Please write out exactly the lines of the data below from the line holding "continuation of the" through the line holding "(agent : Agent)", and leave out the rest.

#### Given entries
════
(** [aggregateResults] up to the await inside [this.processTask]. *)
Definition aggregateResults_begin (env : AggregationEnv) (c : CEO)
    (taskIds : list string) (aggregationType : string)
    : Step AggregateResult PendingAggregation :=
  let tasks := flat_map (fun taskId => reportedTask (getTaskStatus c taskId)) taskIds in
  let completedTasks := List.filter (fun t => isCompleted t && succeeded t) tasks in
  match completedTasks with
  | [] =>
      Returned (mkAggregateResult false (Some "No completed tasks found for aggregation")
                  None None None None None) c
  | _ :: _ =>
      let aggregationContext :=
        mkAggregationData (length tasks) (length completedTasks) aggregationType
          (List.map (fun t => (task_assignedAgent t, task_description t,
                               match task_result t with
                               | Some r => pr_result r
                               | None => None
                               end)) completedTasks) in
      let aggregationTaskId := env_aggregationTaskId env in
      Suspended
        (mkPendingAggregation aggregationTaskId taskIds completedTasks aggregationType
           aggregationContext None)
        (mkCEO
           (processTask_begin aggregationTaskId (aggregationPrompt aggregationContext)
              (AggregationContext taskIds) (env_aggregationStart env) (self c))
           (teamAgents c) (activeTasks c) (taskHistory c) (performanceMetrics c))
  end.

(** The continuation of [this.processTask] inside [aggregateResults]. *)
Definition aggregateResults_settle (p : PendingAggregation) (outcome : ServiceOutcome)
    (completionTime : Z) (c : CEO) : Completion ProcessResult * CEO :=
  (fst (processTask_resume (pa_taskId p) outcome completionTime (self c)),
   mkCEO (snd (processTask_resume (pa_taskId p) outcome completionTime (self c)))
     (teamAgents c) (activeTasks c) (taskHistory c) (performanceMetrics c)).

(** The continuation of [aggregateResults] itself. *)
Definition aggregateResults_resume (p : PendingAggregation)
    (completion : Completion ProcessResult) : AggregateResult :=
  match completion with
  | Normal result =>
      mkAggregateResult true None (pr_result result) (Some (pa_taskIds p))
        (Some (distinct [] (List.map task_assignedAgent (pa_completedTasks p))))
        (Some (pa_aggregationType p)) None
  | Throw message =>
      mkAggregateResult false (Some message) None None None None (Some (pa_context p))
  end.

(** [aggregateResults] run to its end with nothing interleaved. *)
Definition aggregateResults (env : AggregationEnv) (outcome : ServiceOutcome)
    (completionTime : Z) (c : CEO) (taskIds : list string) (aggregationType : string)
    : AggregateResult * CEO :=
  match aggregateResults_begin env c taskIds aggregationType with
  | Thrown message => (mkAggregateResult false (Some message) None None None None None, c)
  | Returned r c' => (r, c')
  | Suspended p c' =>
      let '(completion, c'') := aggregateResults_settle p outcome completionTime c' in
      (aggregateResults_resume p completion, c'')
  end.

(** [Math.min] and [Math.round]; a tie rounds towards plus infinity.
    [calculateSystemHealth] is the score over exact quotients. *)
Definition mathMin (x y : Q) : Q := if Qle_bool x y then x else y.

Definition mathRound (x : Q) : Z := Qfloor (x + (1 # 2))%Q.

Definition calculateSystemHealth (c : CEO) : Z :=
  let idleAgents := length (List.filter (fun agent => isIdle (status agent)) (teamAgents c)) in
  let totalAgents := length (teamAgents c) in
  let availabilityScore :=
    if Nat.ltb 0 totalAgents then (ofNat idleAgents / ofNat totalAgents * 50)%Q else 0%Q in
  let performanceScore := mathMin (successRate (performanceMetrics c) / 2)%Q 50%Q in
  mathRound (availabilityScore + performanceScore)%Q.

(** ** Numbers in double precision

    A JavaScript number is a binary64 value, and every arithmetic
    operation gives the double nearest to the exact result, a tie going to
    the even significand.  [double] is that rounding on the rationals: a
    significand of 53 bits at the binary exponent of the argument, the
    exponent of the subnormal numbers at the least.  Results beyond the
    largest double, which the engine turns into [Infinity], do not occur in
    what is computed here. *)

(** The binary exponent of a positive rational: the integer part of its
    logarithm to base 2. *)
Definition floorLog2 (x : Q) : Z :=
  let l := Z.log2 (Qnum x) - Z.log2 (Zpos (Qden x)) in
  if Qle_bool (Qpower 2 l) x then l else l - 1.

(** The nearest integer, a tie going to the even one. *)
Definition roundHalfEven (x : Q) : Z :=
  let f := Qfloor x in
  match Qcompare (x - inject_Z f) (1 # 2) with
  | Lt => f
  | Gt => f + 1
  | Eq => if Z.even f then f else f + 1
  end.

Definition doubleOfPositive (x : Q) : Q :=
  let e := Z.max (floorLog2 x - 52) (-1074) in
  Qred (inject_Z (roundHalfEven (x / Qpower 2 e)) * Qpower 2 e).

Definition double (x : Q) : Q :=
  let x := Qred x in
  match Qnum x with
  | 0 => 0%Q
  | Zpos _ => doubleOfPositive x
  | Zneg _ => (- doubleOfPositive (- x))%Q
  end.

(** What it is for [y] to be the double nearest to a number [x] that is not
    negative, stated without [double]: [y] is a multiple of the unit in
    the last place at the binary exponent [k] of [x], 52 places below it
    and no lower than the subnormal numbers; it differs from [x] by at
    most half that unit; and at exactly half the multiple is even. *)
Definition nearestDouble (x y : Q) : Prop :=
  (x == 0 /\ y == 0)%Q \/
  exists k m : Z,
    (2 ^ k <= x < 2 ^ (k + 1))%Q /\
    let e := Z.max (k - 52) (-1074) in
    (y == inject_Z m * 2 ^ e)%Q /\
    (- (1 # 2) <= inject_Z m - x / 2 ^ e <= 1 # 2)%Q /\
    ((inject_Z m - x / 2 ^ e == 1 # 2)%Q \/ (inject_Z m - x / 2 ^ e == - (1 # 2))%Q ->
     Z.even m = true).

(** The rate [updatePerformanceMetrics] stores, as the engine computes it:
    the quotient of the two lengths, then the product with 100. *)
Definition successRate_double (taskHistory : list Task) : Q :=
  let completedTasks := List.filter isCompleted taskHistory in
  if Nat.ltb 0 (length taskHistory)
  then double (double (ofNat (length completedTasks) / ofNat (length taskHistory)) * 100)
  else 0%Q.

(** [calculateSystemHealth] as the engine computes it, from the rate the
    metrics hold.  The counts and the constants are doubles as they are;
    [Math.min] and [Math.round] are exact on doubles. *)
Definition calculateSystemHealth_double (c : CEO) : Z :=
  let idleAgents := length (List.filter (fun agent => isIdle (status agent)) (teamAgents c)) in
  let totalAgents := length (teamAgents c) in
  let availabilityScore :=
    if Nat.ltb 0 totalAgents
    then double (double (ofNat idleAgents / ofNat totalAgents) * 50)
    else 0%Q in
  let performanceScore :=
    mathMin (double (successRate (performanceMetrics c) / 2)) 50%Q in
  mathRound (double (availabilityScore + performanceScore)).

(** ** Interleaved calls

    Calls on one coordinator interleave at their awaits.  A system is the
    coordinator together with the suspended calls; an operation starts a
    call, runs the continuation of a suspended [processTask], runs the
    continuation of the call that awaited it, or registers an agent.
    Registering under a name in use replaces the agent of that name, which
    also covers any change the agent underwent outside the coordinator. *)

Record System : Type := mkSystem {
  coordinator : CEO;
  pendingTasks : list PendingTask;
  pendingAggregations : list PendingAggregation
}.

Inductive Op : Type :=
| RegisterTeamAgent (agent : Agent)
| AssignTask (env : BeginEnv) (taskDescription priority : string)
    (requiredSkills : list string)
| SettleAssignTask (i : nat) (outcome : ServiceOutcome) (completionTime : Z)
| ResumeAssignTask (i : nat) (completedAt : Z)
| AggregateResults (env : AggregationEnv) (taskIds : list string)
    (aggregationType : string)
| SettleAggregateResults (i : nat) (outcome : ServiceOutcome) (completionTime : Z)
| ResumeAggregateResults (i : nat).

(** What an operation hands back to its caller. *)
Inductive Output : Type :=
| Nothing
| Raised (message : string)
| Submitted (r : SubmitResult)
| Aggregated (r : AggregateResult).

(** The list without its [i]-th element, and with another one in its place. *)
Definition removeAt {A : Type} (i : nat) (l : list A) : list A :=
  firstn i l ++ skipn (S i) l.

Definition replaceAt {A : Type} (i : nat) (x : A) (l : list A) : list A :=
  firstn i l ++ x :: skipn (S i) l.

Definition step (s : System) (op : Op) : System * Output :=
  let c := coordinator s in
  match op with
  | RegisterTeamAgent agent =>
      (mkSystem (registerTeamAgent agent c) (pendingTasks s) (pendingAggregations s), Nothing)
  | AssignTask env taskDescription priority requiredSkills =>
      match assignTask_begin env c taskDescription priority requiredSkills with
      | Thrown message => (s, Raised message)
      | Returned r c' => (mkSystem c' (pendingTasks s) (pendingAggregations s), Submitted r)
      | Suspended p c' => (mkSystem c' (pendingTasks s ++ [p]) (pendingAggregations s), Nothing)
      end
  | SettleAssignTask i outcome completionTime =>
      match nth_error (pendingTasks s) i with
      | Some (mkPendingTask task agent None as p) =>
          let '(completion, c') := assignTask_settle p outcome completionTime c in
          (mkSystem c'
             (replaceAt i (mkPendingTask task agent (Some completion)) (pendingTasks s))
             (pendingAggregations s),
           Nothing)
      | _ => (s, Nothing)
      end
  | ResumeAssignTask i completedAt =>
      match nth_error (pendingTasks s) i with
      | Some (mkPendingTask _ _ (Some completion) as p) =>
          let '(r, c') := assignTask_resume p completion completedAt c in
          (mkSystem c' (removeAt i (pendingTasks s)) (pendingAggregations s), Submitted r)
      | _ => (s, Nothing)
      end
  | AggregateResults env taskIds aggregationType =>
      match aggregateResults_begin env c taskIds aggregationType with
      | Thrown message => (s, Raised message)
      | Returned r c' => (mkSystem c' (pendingTasks s) (pendingAggregations s), Aggregated r)
      | Suspended p c' => (mkSystem c' (pendingTasks s) (pendingAggregations s ++ [p]), Nothing)
      end
  | SettleAggregateResults i outcome completionTime =>
      match nth_error (pendingAggregations s) i with
      | Some (mkPendingAggregation taskId taskIds completedTasks aggregationType context None
              as p) =>
          let '(completion, c') := aggregateResults_settle p outcome completionTime c in
          (mkSystem c' (pendingTasks s)
             (replaceAt i
                (mkPendingAggregation taskId taskIds completedTasks aggregationType context
                   (Some completion))
                (pendingAggregations s)),
           Nothing)
      | _ => (s, Nothing)
      end
  | ResumeAggregateResults i =>
      match nth_error (pendingAggregations s) i with
      | Some (mkPendingAggregation _ _ _ _ _ (Some completion) as p) =>
          (mkSystem c (pendingTasks s) (removeAt i (pendingAggregations s)),
           Aggregated (aggregateResults_resume p completion))
      | _ => (s, Nothing)
      end
  end.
════
#### Worked solution
    continuation of the call that awaited it, or registers an agent.
    Registering under a name in use replaces the agent of that name, which
    also covers any change the agent underwent outside the coordinator. *)

Record System : Type := mkSystem {
  coordinator : CEO;
  pendingTasks : list PendingTask;
  pendingAggregations : list PendingAggregation
}.

Inductive Op : Type :=
| RegisterTeamAgent (agent : Agent)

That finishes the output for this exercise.